Misioneros hasta el final
Estos son sólo algunos testimonios. Además de ellos están los padres Vittorio Moretto, Cristóbal Conde, Héctor Villalva, José Francisco Gómez y Anastacio Martínez, y los hermanos Antonio Muñoz y José Antonio Coto, sin contar los miembros de la comunidad que aseguran el funcionamiento de la casa –al frente de la cual está el padre Luis Arellano, misionero y médico– y el trabajo de animación misionera.

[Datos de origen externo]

(* ===== verification/KVLinear.v ===== *)
(** * Linearizability of the key/value service

    The specification the service meets: a [timeline] is the history of
    [KVRaftSpec] with a clock, in which an operation takes effect at one position of
    the log between its call and its return: a Get at an entry whose prefix gives the
    value it returns, a Put or an Append at its first entry.  Every timeline is
    linearizable in the sense of the test suites ([timeline_linearizable]): the
    operations that returned, with some of those still in progress, have an order
    that respects real time and that the map executes. *)

From S2P Require Import Prelude Chan RaftApi Raft Bitset Porcupine PorcupineList PorcupineSpec KvModel PorcupineOps KVRaft KVRaftSpec.
Import KVRaft.

(** ** What the test suites record *)

(** [models.KvInput] of an operation: 0 is Get, 1 is Put, 2 is Append. *)
Definition kv_input (op : Op) : KvInput :=
  mkKvInput (if bool_decide (Optype op = "Get") then 0 else if bool_decide (Optype op = "Put") then 1 else 2)
    (Key op) (Value op).

(** [models.KvOutput]: the value of a Get. *)
Definition kv_output (op : Op) (value : string) : KvOutput :=
  mkKvOutput (if bool_decide (Optype op = "Get") then value else EmptyString).

Definition recorded (client : Z) (op : Op) (call : Z) (value : string) (ret : Z) : kvOp :=
  mkOperation client (VInput (kv_input op)) call (VOutput (kv_output op value)) ret.

(** ** The specification *)
Record timeline := mkTimeline {
  t_hist : history;
  t_now : Z;
  t_called : gmap Z Z;          (* when each clerk made its call *)
  t_done : list (nat * kvOp)    (* what returned, and where it took effect *)
}.

(** Position [k] of the log is where operation [op] takes effect, with this result. *)
Definition effect_at (log : list Op) (k : nat) (op : Op) (value : string) : Prop :=
  log !! k = Some op ∧
  if bool_decide (Optype op = "Get") then value = map_get "" (kv_spec (take k log)) (Key op)
  else KVRaftSpec.op_id op ∉ KVRaftSpec.op_ids (take k log).

Inductive tstep : timeline → timeline → Prop :=
| ts_call T c ck r :
    h_clerks (t_hist T) !! c = Some (ck, None) →
    tstep T (mkTimeline
      (mkHistory (<[c := (ck, Some r)]> (h_clerks (t_hist T))) (clerk_op ck r :: h_calls (t_hist T))
         (h_log (t_hist T))) (t_now T) (<[c := t_now T]> (t_called T)) (t_done T))
| ts_log T op :
    op ∈ h_calls (t_hist T) →
    tstep T (mkTimeline (mkHistory (h_clerks (t_hist T)) (h_calls (t_hist T)) (h_log (t_hist T) ++ [op]))
      (t_now T) (t_called T) (t_done T))
| ts_return T c ck r server value t0 k :
    h_clerks (t_hist T) !! c = Some (ck, Some r) → t_called T !! c = Some t0 →
    effect_at (h_log (t_hist T)) k (clerk_op ck r) value →
    tstep T (mkTimeline
      (mkHistory (<[c := (clerk_answered ck r server value, None)]> (h_clerks (t_hist T)))
         (h_calls (t_hist T)) (h_log (t_hist T))) (t_now T) (t_called T)
      ((k, recorded c (clerk_op ck r) t0 value (t_now T)) :: t_done T))
| ts_tick T now : t_now T ≤ now → tstep T (mkTimeline (t_hist T) now (t_called T) (t_done T)).

Inductive treach : timeline → Prop :=
| tr_init T : (∀ c ck o, h_clerks (t_hist T) !! c = Some (ck, o) → o = None ∧ ∃ n, ck = MakeClerk n c) →
    h_calls (t_hist T) = [] → h_log (t_hist T) = [] → t_done T = [] → treach T
| tr_step T T' : treach T → tstep T T' → treach T'.

Lemma effect_at_id log k op value : effect_at log k op value → KVRaftSpec.op_id op ∈ KVRaftSpec.op_ids log.
Proof. intros [Hk _]. apply elem_of_op_ids. exists op. split; [by eapply list_elem_of_lookup_2|done]. Qed.

Lemma effect_at_snoc log k op value x : effect_at log k op value → effect_at (log ++ [x]) k op value.
Proof.
  intros [Hk He]. pose proof (lookup_lt_Some _ _ _ Hk). unfold effect_at.
  rewrite take_app_le, lookup_app_l by lia. done.
Qed.

(** A timeline is a history of the service. *)
Lemma treach_hreach T : treach T → hreach (t_hist T).
Proof.
  induction 1 as [T Hc Hca Hl _|T T' _ IH Hst]; [by apply hr_init|].
  destruct Hst as [T c ck r Hc|T op Hop|T c ck r server value t0 k Hc _ Heff|T now Hnow]; simpl; [..|done];
    (eapply hr_step; [exact IH|]).
  - by apply hs_call.
  - by apply hs_log.
  - eapply hs_ok; [done|]. by eapply effect_at_id.
Qed.

(** ** The invariant *)
Record tinv (T : timeline) : Prop := {
  (** the call of a clerk's number is the one in progress *)
  ti_current : ∀ op ck o, op ∈ h_calls (t_hist T) → h_clerks (t_hist T) !! ClientID op = Some (ck, o) →
    SeqNum op = seqNum ck → ∃ r, o = Some r ∧ op = clerk_op ck r;
  (** the earlier ones returned *)
  ti_answered : ∀ op ck o, op ∈ h_calls (t_hist T) → h_clerks (t_hist T) !! ClientID op = Some (ck, o) →
    SeqNum op < seqNum ck → ∃ k v, (k, v) ∈ t_done T ∧ h_log (t_hist T) !! k = Some op;
  ti_inj : ∀ op op', op ∈ h_calls (t_hist T) → op' ∈ h_calls (t_hist T) →
    KVRaftSpec.op_id op = KVRaftSpec.op_id op' → op = op';
  ti_done : ∀ k v, (k, v) ∈ t_done T → ∃ op t0 value t1 ck o,
    v = recorded (ClientID op) op t0 value t1 ∧ t0 ≤ t1 ≤ t_now T ∧ effect_at (h_log (t_hist T)) k op value ∧
    h_clerks (t_hist T) !! ClientID op = Some (ck, o) ∧ SeqNum op < seqNum ck;
  ti_nodup : NoDup (t_done T).*1;
  ti_called : ∀ c ck r, h_clerks (t_hist T) !! c = Some (ck, Some r) →
    ∃ t0, t_called T !! c = Some t0 ∧ t0 ≤ t_now T;
  (** real time, between operations that returned and with those in progress *)
  ti_time : ∀ k v k' v', (k, v) ∈ t_done T → (k', v') ∈ t_done T →
    op_Return v < op_Call v' → (k < k')%nat;
  ti_time_current : ∀ k v c ck r t0 j, (k, v) ∈ t_done T → h_clerks (t_hist T) !! c = Some (ck, Some r) →
    t_called T !! c = Some t0 → op_Return v < t0 → h_log (t_hist T) !! j = Some (clerk_op ck r) → (k < j)%nat
}.

Lemma clerk_op_ids ck r : ClientID (clerk_op ck r) = clientID ck ∧ SeqNum (clerk_op ck r) = seqNum ck.
Proof. pose proof (clerk_op_id ck r) as [= ? ?]. done. Qed.

Lemma tinv_call T c ck r :
  hinv (t_hist T) → tinv T → h_clerks (t_hist T) !! c = Some (ck, None) →
  tinv (mkTimeline
      (mkHistory (<[c := (ck, Some r)]> (h_clerks (t_hist T))) (clerk_op ck r :: h_calls (t_hist T))
         (h_log (t_hist T))) (t_now T) (<[c := t_now T]> (t_called T)) (t_done T)).
Proof.
  intros [Hid _ Hlog _] [Hcur Hans Hinj Hdone Hnd Hcal Htime Htc] Hc. destruct (Hid _ _ _ Hc) as [Hcc _].
  destruct (clerk_op_ids ck r) as [Hci Hsn]. rewrite Hcc in Hci.
  assert (∀ op, op ∈ h_calls (t_hist T) → ClientID op = c → SeqNum op ≠ seqNum ck) as Hnew.
  { intros op Hop <- Hs. by destruct (Hcur op _ _ Hop Hc Hs) as (? & ? & _). }
  split; simpl.
  - intros op ck' o [->|Hop]%elem_of_cons Hck Hs.
    + rewrite Hci, lookup_insert_eq in Hck. injection Hck as <- <-. eauto.
    + destruct (decide (c = ClientID op)) as [->|Hne];
        [rewrite lookup_insert_eq in Hck|rewrite lookup_insert_ne in Hck by done; by eapply Hcur].
      injection Hck as <- <-. by destruct (Hnew op Hop).
  - intros op ck' o [->|Hop]%elem_of_cons Hck Hs.
    + rewrite Hci, lookup_insert_eq in Hck. injection Hck as <- <-. lia.
    + destruct (decide (c = ClientID op)) as [->|Hne];
        [rewrite lookup_insert_eq in Hck|rewrite lookup_insert_ne in Hck by done; by eapply Hans].
      injection Hck as <- <-. by eapply Hans.
  - intros op op' [->|Hop]%elem_of_cons [->|Hop']%elem_of_cons Hi; [done|..].
    + injection Hi as Hi1 Hi2. destruct (Hnew op' Hop'); congruence.
    + injection Hi as Hi1 Hi2. destruct (Hnew op Hop); congruence.
    + by apply Hinj.
  - intros k v (op & t0 & value & t1 & ck' & o & Hv & Ht & He & Hck & Hs)%Hdone.
    destruct (decide (c = ClientID op)) as [->|Hne]; [|exists op, t0, value, t1, ck', o; by rewrite lookup_insert_ne].
    exists op, t0, value, t1, ck, (Some r). rewrite lookup_insert_eq.
    assert (ck' = ck) as -> by congruence. split_and!; done || lia.
  - done.
  - intros c' ck' r' [[<- [= <- <-]]|[Hne Hck]]%lookup_insert_Some;
      [rewrite lookup_insert_eq; by eexists|rewrite lookup_insert_ne by done; by eapply Hcal].
  - done.
  - intros k v c' ck' r' t0 j Hin [[<- [= <- <-]]|[Hne Hck]]%lookup_insert_Some;
      [|rewrite lookup_insert_ne by done; by eapply Htc].
    intros _ _ Hj. destruct (Hnew (clerk_op ck r)); [|done..]. apply Hlog. by eapply list_elem_of_lookup_2.
Qed.

Lemma tinv_log T op :
  tinv T → op ∈ h_calls (t_hist T) →
  tinv (mkTimeline (mkHistory (h_clerks (t_hist T)) (h_calls (t_hist T)) (h_log (t_hist T) ++ [op]))
      (t_now T) (t_called T) (t_done T)).
Proof.
  intros [Hcur Hans Hinj Hdone Hnd Hcal Htime Htc] Hop. split; simpl; try done.
  - intros op' ck o Hop' Hck Hs. destruct (Hans op' ck o Hop' Hck Hs) as (k & v & Hin & Hk).
    exists k, v. split; [done|]. by apply lookup_app_l_Some.
  - intros k v (op' & t0 & value & t1 & ck' & o & Hv & Ht & He & Hck & Hs)%Hdone.
    exists op', t0, value, t1, ck', o. split_and!; try done; try lia. by apply effect_at_snoc.
  - intros k v c ck r t0 j Hin Hc Ht0 Hlt [Hj|[Hj _]]%lookup_app_Some; [by eapply Htc|].
    destruct (Hdone k v Hin) as (op' & ? & ? & ? & ? & ? & _ & _ & [He%lookup_lt_Some _] & _). lia.
Qed.

Lemma tinv_return T c ck r server value t0 k :
  hinv (t_hist T) → tinv T →
  h_clerks (t_hist T) !! c = Some (ck, Some r) → t_called T !! c = Some t0 →
  effect_at (h_log (t_hist T)) k (clerk_op ck r) value →
  tinv (mkTimeline
      (mkHistory (<[c := (clerk_answered ck r server value, None)]> (h_clerks (t_hist T)))
         (h_calls (t_hist T)) (h_log (t_hist T))) (t_now T) (t_called T)
      ((k, recorded c (clerk_op ck r) t0 value (t_now T)) :: t_done T)).
Proof.
  intros [Hid Hca _ _] [Hcur Hans Hinj Hdone Hnd Hcal Htime Htc] Hc Ht0 Heff. destruct (Hid _ _ _ Hc) as [Hcc _].
  destruct (clerk_op_ids ck r) as [Hci Hsn]. rewrite Hcc in Hci.
  destruct (clerk_answered_fields ck r server value) as [_ Hnext].
  destruct (Hcal _ _ _ Hc) as (t0' & Ht0' & Hle). assert (t0' = t0) as -> by congruence.
  split; simpl.
  - intros op ck' o Hop [[-> [= <- <-]]|[_ Hck]]%lookup_insert_Some Hs; [|by eapply Hcur].
    destruct (Hca op Hop) as (ck1 & o1 & Hck1 & Hr & _). assert (ck1 = ck) as -> by congruence. lia.
  - intros op ck' o Hop [[-> [= <- <-]]|[_ Hck]]%lookup_insert_Some Hs.
    + destruct (decide (SeqNum op = seqNum ck)) as [Heq|Hne].
      * destruct (Hcur op _ _ Hop Hc Heq) as (r' & [= <-] & ->). eexists k, _. split; [by left|apply Heff].
      * destruct (Hans op _ _ Hop Hc) as (k' & v & ? & ?); [lia|]. exists k', v. split; [by right|done].
    + destruct (Hans op ck' o Hop Hck Hs) as (k' & v & ? & ?). exists k', v. split; [by right|done].
  - done.
  - intros k' v [[= -> ->]|Hin]%elem_of_cons.
    + exists (clerk_op ck r), t0, value, (t_now T). eexists _, _.
      rewrite Hci, lookup_insert_eq. split_and!; try done; lia.
    + destruct (Hdone k' v Hin) as (op & t1 & value' & t2 & ck' & o & Hv & Ht & He & Hck & Hs).
      destruct (decide (c = ClientID op)) as [->|Hne];
        [|exists op, t1, value', t2, ck', o; by rewrite lookup_insert_ne].
      eexists op, t1, value', t2, _, _. rewrite lookup_insert_eq. split_and!; try done; try lia.
      assert (ck' = ck) as -> by congruence. lia.
  - constructor; [|done]. intros ([k' v] & Hk & Hin)%list_elem_of_fmap. simpl in Hk. subst k'.
    destruct (Hdone k v Hin) as (op & t1 & value' & t2 & ck' & o & Hv & Ht & [He _] & Hck & Hs).
    destruct Heff as [Heff _]. assert (op = clerk_op ck r) as -> by congruence.
    rewrite Hci in Hck. assert (ck' = ck) as -> by congruence. lia.
  - intros c' ck' r' [[_ [=]]|[_ Hck]]%lookup_insert_Some. by eapply Hcal.
  - intros k1 v1 k2 v2 [[= -> ->]|H1]%elem_of_cons [[= -> ->]|H2]%elem_of_cons Hlt; simpl in Hlt.
    + lia.
    + destruct (Hdone k2 v2 H2) as (op & t1 & ? & ? & ? & ? & -> & ? & _). simpl in Hlt. lia.
    + eapply (Htc k1 v1); try done. apply Heff.
    + by eapply Htime.
  - intros k' v c' ck' r' t1 j [[= -> ->]|Hin]%elem_of_cons [[_ [=]]|[_ Hck]]%lookup_insert_Some Ht1 Hlt Hj.
    + simpl in Hlt. destruct (Hcal _ _ _ Hck) as (t2 & ? & ?). assert (t2 = t1) by congruence. lia.
    + by eapply (Htc k' v).
Qed.

Lemma treach_inv T : treach T → tinv T.
Proof.
  induction 1 as [T Hcl Hca Hl Hd|T T' HT IH Hst].
  { split; rewrite ?Hca, ?Hl, ?Hd; try (by intros ? ? ? ?%elem_of_nil); try (by intros ? ? ?%elem_of_nil).
    - constructor.
    - intros c ck r [[=] _]%Hcl.
    - by intros ? ? ? ? ?%elem_of_nil.
    - by intros ? ? ? ? ? ? ? ?%elem_of_nil. }
  pose proof (hreach_inv _ (treach_hreach _ HT)) as Hh.
  destruct Hst as [T c ck r Hc|T op Hop|T c ck r server value t0 k Hc Ht0 Heff|T now Hnow].
  - by apply tinv_call.
  - by apply tinv_log.
  - by eapply tinv_return.
  - destruct IH as [Hcur Hans Hinj Hdone Hnd Hcal Htime Htc]. split; simpl; try done.
    + intros k v (op & t0 & value & t1 & ck & o & -> & ? & ? & ? & ?)%Hdone.
      exists op, t0, value, t1, ck, o. split_and!; try done; lia.
    + intros c ck r (t0 & ? & ?)%Hcal. exists t0. split; [done|lia].
Qed.

(** ** The order *)

(** The operations at their points, in the order of the log. *)
Definition in_log_order (n : nat) (P : gmap nat kvOp) : list kvOp := omap (λ k, P !! k) (seq 0 n).

Lemma omap_insert_seq (P : gmap nat kvOp) k v i n :
  P !! k = None → (i ≤ k < i + n)%nat →
  omap (λ j, <[k := v]> P !! j) (seq i n) ≡ₚ v :: omap (λ j, P !! j) (seq i n).
Proof.
  intros HP. revert i. induction n as [|n IH]; intros i Hk; [lia|]. simpl.
  destruct (decide (k = i)) as [->|Hne].
  - rewrite lookup_insert_eq, HP. f_equiv.
    rewrite (list_omap_ext (λ j, <[i := v]> P !! j) (λ j, P !! j) _ (seq (S i) n)); [done|].
    apply Forall_Forall2_diag, Forall_forall. intros j Hj%elem_of_seq. apply lookup_insert_ne. lia.
  - rewrite lookup_insert_ne by done. specialize (IH (S i) ltac:(lia)).
    destruct (P !! i); [rewrite IH; apply Permutation_swap|exact IH].
Qed.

Según el ritual católico del matrimonio, los novios se comprometen a amarse y respetarse «en las alegrías y en las penas, en la salud y en la enfermedad, hasta que la muerte los separe». Ello bien se puede aplicar a la vocación misionera. Como decía el padre Aurelio, es una cuestión de vida. Uno es misionero hasta el final, porque los misioneros hacen de la misión y del servicio a los demás su propia esposa, a la que aman y sirven hasta el último de sus días.